Fijando ahora nuestra atención en el centro, veremos representada una cabalgata libidinosa en torno de la fuente de la eterna juventud en la que se bañan las mujeres. Estas tienen sobre sus cabezas cuernos que simbolizan, por un lado, la incredulidad, por el otro, su color negro vuelve a remitirnos a la alquimia; pavos, que nos hablan de la vanidad de los bienes terrenales, incluida la de la belleza corporal; ibis, que representan la memoria, y en este sentido el recuerdo de las lecciones y enseñanzas del pasado. Es como si nos estuviera diciendo: “No te vanaglories con tu cuerpo porque él se marchita y es perecedero. No seas vanidoso porque la vanidad oscurece la comprensión de la realidad. No desdeñes las enseñanzas de tus padres, consérvalas en tu memoria”. Los animales de la cabalgata: leopardos, panteras, osos, leones, toros, camellos, todos derivados de los bestiarios de la Edad Media, simbolizan la lujuria. En efecto, todo lo que atañe a lo sexual, une al hombre a los animales. Es lo bestial lo que aleja al hombre del cultivo de la razón, de las capacidades racionales del alma humana, únicas que lo asemejan a Dios.
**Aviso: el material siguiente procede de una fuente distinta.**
(** The values of the slider: [min="0.05" max="0.8" step="0.05"]. *)
Definition slider_values : list Q :=
  map (λ k, (5 * Z.of_nat k # 100)%Q) (seq 1 16).

(** What a run keeps true of the loaded marks: a marked id is the id of a
    card that shows its full-resolution picture. *)
Definition loaded_shows_full (p : Page) : Prop :=
  ∀ id, id ∈ loadedImages p →
    ∃ item, item ∈ gallery ∧ Item.id item = id
            ∧ imageSrc p !! id = Some (Item.full item).

(** ** The observer of the top level *)

(** The script also builds one observer outside the action, whose
    callback swaps [img.src] for [img.dataset.src] and stops watching the
    element; nothing in the file calls its [observe]. *)
Module Preload.

(** What the callback reads and writes.  Elements are HTML elements, so
    each has a [dataset]; [images] are those that are [<img>] elements.
    On an image, [src] is the [src] attribute, which an assignment to
    [img.src] sets; on any other element the assignment only leaves an own
    property [src] on the object ([own_src], [None] for [undefined]) and
    no attribute.  [data_src] is the [data-src] attribute where set, and
    [targets] the targets of the observer. *)
Record State := {
  images : gset Element;
  src : gmap Element string;
  own_src : gmap Element (option string);
  data_src : gmap Element string;
  targets : gset Element
}.

(** The options the observer is built with. *)
Definition options : Init.t := Init.mk None "200px 0px" (Num 0).

(** The string an assignment to the [src] of an image stores:
    [undefined] becomes the text ["undefined"]. *)
Definition assigned (v : option string) : string :=
  match v with Some s => s | None => "undefined" end.

(** The body of the [for] loop. *)
Definition on_entry (st : State) (entry : IntersectionObserverEntry) : State :=
  if negb (isIntersecting entry) then st
  else if decide (target entry ∈ images st) then
    {| images := images st;
       src := <[target entry := assigned (data_src st !! target entry)]> (src st);
       own_src := own_src st;
       data_src := data_src st;
       targets := targets st ∖ {[target entry]} |}
  else
    {| images := images st;
       src := src st;
       own_src := <[target entry := data_src st !! target entry]> (own_src st);
       data_src := data_src st;
       targets := targets st ∖ {[target entry]} |}.

Definition callback (entries : list IntersectionObserverEntry) (st : State) : State :=
  fold_left on_entry entries st.

End Preload.

(** The closure variables once [update] has made its two assignments,
    before it calls [init]. *)
Definition reassigned {W} (next : IntersectionParams W) (st : State W) : State W :=
  {| node := node st;
     opts := Init.mk
               (coalesce_null (root next) (or_null (Init.root (opts st))))
               (coalesce (rootMargin next) (coalesce (Val (Init.rootMargin (opts st))) "0px"))
               (coalesce (threshold next) (Init.threshold (opts st)));
     current := spread_params (current st) next;
     observer := observer st;
     platform := platform st;
     world := world st |}.

(** New parameters whose observer options are each left out or given a
    value: none is [undefined], and [root] is not [null]. *)
Definition plain {W} (next : IntersectionParams W) : Prop :=
  root next ≠ Undefined ∧ root next ≠ Val None
  ∧ rootMargin next ≠ Undefined ∧ threshold next ≠ Undefined.

(** * Properties of the action *)

Section ActionFacts.
Context {W : Type}.
Implicit Types (st : State W) (entry : IntersectionObserverEntry).
Implicit Types (entries : list IntersectionObserverEntry).

Lemma watched_unobserve st t :
  watched (set_platform (on_observer (unobserve t) st) st) = watched st ∖ {[t]}.
Proof.
  unfold watched, on_observer. simpl.
  destruct (observer st) as [o|]; simpl; [|set_solver].
  rewrite list_lookup_alter_eq.
  destruct (platform st !! o); simpl; set_solver.
Qed.

Lemma watched_set_world st w : watched (set_world w st) = watched st.
Proof. reflexivity. Qed.

(** The callback assigns none of the closure variables. *)
Lemma on_entry_vars st entry :
  node (on_entry st entry) = node st
  ∧ opts (on_entry st entry) = opts st
  ∧ current (on_entry st entry) = current st
  ∧ observer (on_entry st entry) = observer st.
Proof.
  unfold on_entry.
  destruct (isIntersecting entry); simpl; [|done].
  destruct (truthy (once (current st))); done.
Qed.

Lemma callback_vars entries st :
  node (callback entries st) = node st
  ∧ opts (callback entries st) = opts st
  ∧ current (callback entries st) = current st
  ∧ observer (callback entries st) = observer st.
Proof.
  revert st. induction entries as [|e es IH]; intros st; [done|].
  simpl. destruct (IH (on_entry st e)) as (-> & -> & -> & ->).
  apply on_entry_vars.
Qed.

Lemma on_entry_world st entry :
  world (on_entry st entry)
  = invoke (current st) (if isIntersecting entry then Entered entry else Left entry)
      (world st).
Proof.
  unfold on_entry.
  destruct (isIntersecting entry); simpl; [|done].
  destruct (truthy (once (current st))); done.
Qed.

Lemma callback_world entries st :
  world (callback entries st)
  = fold_left (λ w c, invoke (current st) c w) (invocations entries) (world st).
Proof.
  revert st. induction entries as [|e es IH]; intros st; [done|].
  simpl. rewrite IH, on_entry_world.
  by destruct (on_entry_vars st e) as (_ & _ & -> & _).
Qed.

Lemma on_entry_watched st entry :
  watched (on_entry st entry) ⊆ watched st.
Proof.
  unfold on_entry.
  destruct (isIntersecting entry); [|done].
  destruct (truthy _); [|done].
  rewrite watched_unobserve. set_solver.
Qed.

Lemma callback_watched entries st :
  watched (callback entries st) ⊆ watched st.
Proof.
  revert st. induction entries as [|e es IH]; intros st; [done|].
  simpl. etrans; [apply IH|apply on_entry_watched].
Qed.

Lemma on_entry_once st entry :
  truthy (once (current st)) = true → isIntersecting entry = true →
  target entry ∉ watched (on_entry st entry).
Proof.
  intros Ho Hi. unfold on_entry. rewrite Hi. simpl. rewrite Ho.
  rewrite watched_unobserve. set_solver.
Qed.

Lemma callback_once entries st entry :
  truthy (once (current st)) = true →
  entry ∈ entries → isIntersecting entry = true →
  target entry ∉ watched (callback entries st).
Proof.
  intros Ho Hin Hi. revert st Ho.
  induction Hin as [e es|e e' es Hin IH]; intros st Ho.
  - change (target e ∉ watched (callback es (on_entry st e))).
    intros Hw. apply (on_entry_once st e Ho Hi).
    by apply (callback_watched es).
  - change (target e ∉ watched (callback es (on_entry st e'))).
    apply IH; [done|]. destruct (on_entry_vars st e') as (_ & _ & Hc & _).
    by rewrite Hc.
Qed.

End ActionFacts.

Section ActionClaims.
Context {W : Type} (accepts : Init.t → bool).
Implicit Types (st : State W) (entry : IntersectionObserverEntry).
Implicit Types (entries : list IntersectionObserverEntry).
Implicit Types (params next : IntersectionParams W).

(** C1 (amended).  The observer callback calls, for each entry of the
    batch in order, the current [onEnter] (if set) when the entry is
    intersecting and the current [onLeave] (if set) when it is not, with
    that entry, whatever came before in the batch.  It assigns none of
    the closure variables and never starts watching anything.  With
    [once] set, after the batch the action's observer no longer watches
    the target of any intersecting entry, so no later batch of that
    observer holds an entry for it. *)
Theorem callback_dispatches_batch st entries :
  let st' := callback entries st in
  world st'
  = fold_left (λ w c, invoke (current st) c w) (invocations entries) (world st)
  ∧ current st' = current st
  ∧ observer st' = observer st
  ∧ watched st' ⊆ watched st
  ∧ (truthy (once (current st)) = true →
     ∀ entry, entry ∈ entries → isIntersecting entry = true →
       (target entry ∉ watched st')
       ∧ (∀ o later, observer st' = Some o → deliverable o later st' →
            Forall (λ e, target e ≠ target entry) later)).
Proof.
  intros st'. subst st'.
  destruct (callback_vars entries st) as (_ & _ & Hc & Ho).
  split_and!; [apply callback_world|done|done|apply callback_watched|].
  intros Honce entry Hin Hi.
  pose proof (callback_once entries st entry Honce Hin Hi) as Hnot.
  split; [done|].
  intros o later Hobs Hdel.
  eapply Forall_impl; [exact Hdel|].
  intros e He Heq. apply Hnot.
  unfold watched. rewrite Hobs. unfold watched_by in He. by rewrite <- Heq.
Qed.

Lemma on_entry_others st entry o :
  observer st ≠ Some o → platform (on_entry st entry) !! o = platform st !! o.
Proof.
  intros Hne. unfold on_entry.
  destruct (isIntersecting entry); [|done].
  destruct (truthy _); [|done].
  simpl. unfold on_observer. simpl.
  destruct (observer st) as [o'|]; [|done].
  apply list_lookup_alter_ne. congruence.
Qed.

Lemma callback_others entries st o :
  observer st ≠ Some o → platform (callback entries st) !! o = platform st !! o.
Proof.
  revert st. induction entries as [|e es IH]; intros st Hne; [done|].
  change (platform (callback es (on_entry st e)) !! o = platform st !! o).
  rewrite IH, on_entry_others; [done..|].
  by destruct (on_entry_vars st e) as (_ & _ & _ & ->).
Qed.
A un mismo tiempo, la cabalgata se relaciona con la brujería, con el séquito de Diana, con las mujeres que montadas en escobas voladoras se dirigían a los aquelarres. La lujuria, como pecado capital; la noche de brujas, como expresión del mal; la vanidad y el ego, como estadios anímicos que alejan al hombre de Dios, son significados que se pueden construir a partir de signos, como el cuervo, el ibis, los animales, la fuente, los colores.
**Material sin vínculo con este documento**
(** [func (e *EventWatcher) onEvent(event *corev1.Event)]. *)
Definition onEvent (e : EventWatcher) (now : Time) (event : Ptr) : Go unit :=
  discarded ← isEventDiscarded e now event;
  if discarded : bool then mret tt
  else
    raw ← loadEvent event;
    log DebugLevel
      [Str "msg" (Event.Message raw);
       Str "namespace" (Event.Namespace raw);
       Str "reason" (Event.Reason raw);
       Str "involvedObject" (ObjectReference.Name (Event.InvolvedObject raw))]
      "Received event";;
    inc (metricsStore e) EventsProcessed;;
    let ev := EnhancedEvent.mk (Event.DeepCopy raw) "" EnhancedObjectReference.zero in
    let ev := EnhancedEvent.setEvent (Event.clearManagedFields (EnhancedEvent.Event ev)) ev in
    let setReference (ev : EnhancedEvent.t) :=
      EnhancedEvent.setInvolvedObject
        (EnhancedObjectReference.setObjectReference
           (ObjectReference.DeepCopy (Event.InvolvedObject raw))
           (EnhancedEvent.InvolvedObject ev)) ev in
    ev ← (if omitLookup e then mret (setReference ev)
          else
            '(objectMetadata, err) ← callGetObjectMetadata e (Event.InvolvedObject raw);
            match err with
            | Some err =>
                ev ← (if IsNotFound err then
                        let ev :=
                          EnhancedEvent.setInvolvedObject
                            (EnhancedObjectReference.setDeleted true
                               (EnhancedEvent.InvolvedObject ev)) ev in
                        log ErrorLevel [Err err] "Object not found, likely deleted";;
                        mret ev
                      else
                        log ErrorLevel [Err err] "Failed to get object metadata";;
                        mret ev);
                mret (setReference ev)
            | None =>
                let io := EnhancedEvent.InvolvedObject ev in
                let io := EnhancedObjectReference.setLabels (ObjectMetadata.Labels objectMetadata) io in
                let io := EnhancedObjectReference.setAnnotations (ObjectMetadata.Annotations objectMetadata) io in
                let io := EnhancedObjectReference.setOwnerReferences (ObjectMetadata.OwnerReferences objectMetadata) io in
                let io := EnhancedObjectReference.setObjectReference (ObjectReference.DeepCopy (Event.InvolvedObject raw)) io in
                let io := EnhancedObjectReference.setDeleted (ObjectMetadata.Deleted objectMetadata) io in
                mret (EnhancedEvent.setInvolvedObject io ev)
            end);
    callHandler e ev.
(** ** Exceptions, responses, the world *)

Inductive exn : Type :=
| ConnectionError (detail : string) (* requests.post / requests.get failed *)
| HTTPError (status_code : Z)       (* raise_for_status *)
| JSONDecodeError                   (* response.json() on a body that is not JSON *)
| AttributeError (attr : string)    (* .get on a value that is not a dict *)
| WerkzeugHTTPException (code : Z). (* request.json could not read the body *)

(** What the installed libraries decide: whether the error of
    [response.json()] derives from [RequestException] (it does from requests
    2.27 on), and the text [f"{e}"] of an exception. *)
Record runtime : Type := {
  json_error_is_request_exception : bool;
  py_str : exn -> string
}.

Definition is_RequestException (rt : runtime) (e : exn) : bool :=
  match e with
  | ConnectionError _ => true
  | HTTPError _ => true
  | JSONDecodeError => json_error_is_request_exception rt
  | AttributeError _ => false
  | WerkzeugHTTPException _ => false
  end.

(** A Flask response: [jsonify(body), status]. *)
Record response : Type := {
  body : json;
  status : Z
}.

Definition jsonify (fields : list (string * json)) : response :=
  {| body := JObj fields; status := 200 |}.

Definition jsonify_status (fields : list (string * json)) (code : Z) : response :=
  {| body := JObj fields; status := code |}.

(** The answer to one outbound call. *)
Inductive reply : Type :=
| NoResponse (detail : string)                 (* transport failure *)
| HttpResponse (code : Z) (payload : option json). (* [None]: body is not JSON *)

Record world : Type := {
  submit_reply : reply;
  submit_latency : Q;
  status_reply : nat -> reply;    (* answer to the k-th status call *)
  status_latency : nat -> Q;
  oversleep : nat -> Q;           (* how much longer the k-th sleep lasts *)
  result_reply : reply;
  result_latency : Q
}.

(** No call takes negative time and no sleep is cut short. *)
Definition wf_world (w : world) : Prop :=
  forall k, 0 <= status_latency w k /\ 0 <= oversleep w k.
Por último, el infierno musical en la tabla lateral derecha. El infierno es el espacio de castigo de los pecados capitales. Nuevamente nos encontramos con el simbolismo de los colores vinculados a la alquimia: dispuestos de abajo arriba, el negro, la nigredo del proceso; el blanco del ennoblecimiento del metal, en el medio; y el rojo, de la obra alquímica concluida, en la parte superior. En la imagen vemos instrumentos musicales: arpa, mandolina y tambor. Los pitagóricos señalaban que la música era indispensable para la purificación del alma. Posteriormente, con el cristianismo, tendremos la música sacra. La música, la más noble de todas las artes, como camino de acceso a Dios. Pero aquí, en el infierno, se produce una inversión de significados. Los instrumentos ya no producen música, sino que sus cuerdas son como sogas para el castigo. Y si no observemos el personaje que de espaldas está como siendo crucificado en las cuerdas del arpa; y otro personaje, de perfil, atado a la mandolina y su oreja atravesada por un cuchillo. El sonido musical no puede ser escuchado. Asimismo, lo podemos interpretar con las siguientes palabras de Jesús: “Quien quiera oír que oiga”. El infierno está poblado por los que no quisieron oír. Y miremos también a ese diablo sentado en una alta silla, bajo cuyo asiento encontramos una esfera oscura, en cuyo interior se ve una mitad de cuerpo dada por un negro, que se continua hacia abajo con las piernas de un blanco. Son como una imagen de un reloj de arena para decirle a la humanidad (negro-blanco) que el tiempo del arrepentimiento es el terrenal y que en el infierno ya no cabe esa posibilidad. El agua oscura del río nos denota a este como infernal y, en la parte superior, el fuego revela el castigo de Sodoma y Gomorra.

Fuentes consultadas

Stukenbrock, Christiane y Topper, Barbara (2011). 1000 obras Maestras de la Pintura, h f Ullmann.

La obra completa de El Bosco. Hacia 1450 – 1516 (1993), Editorial Planeta.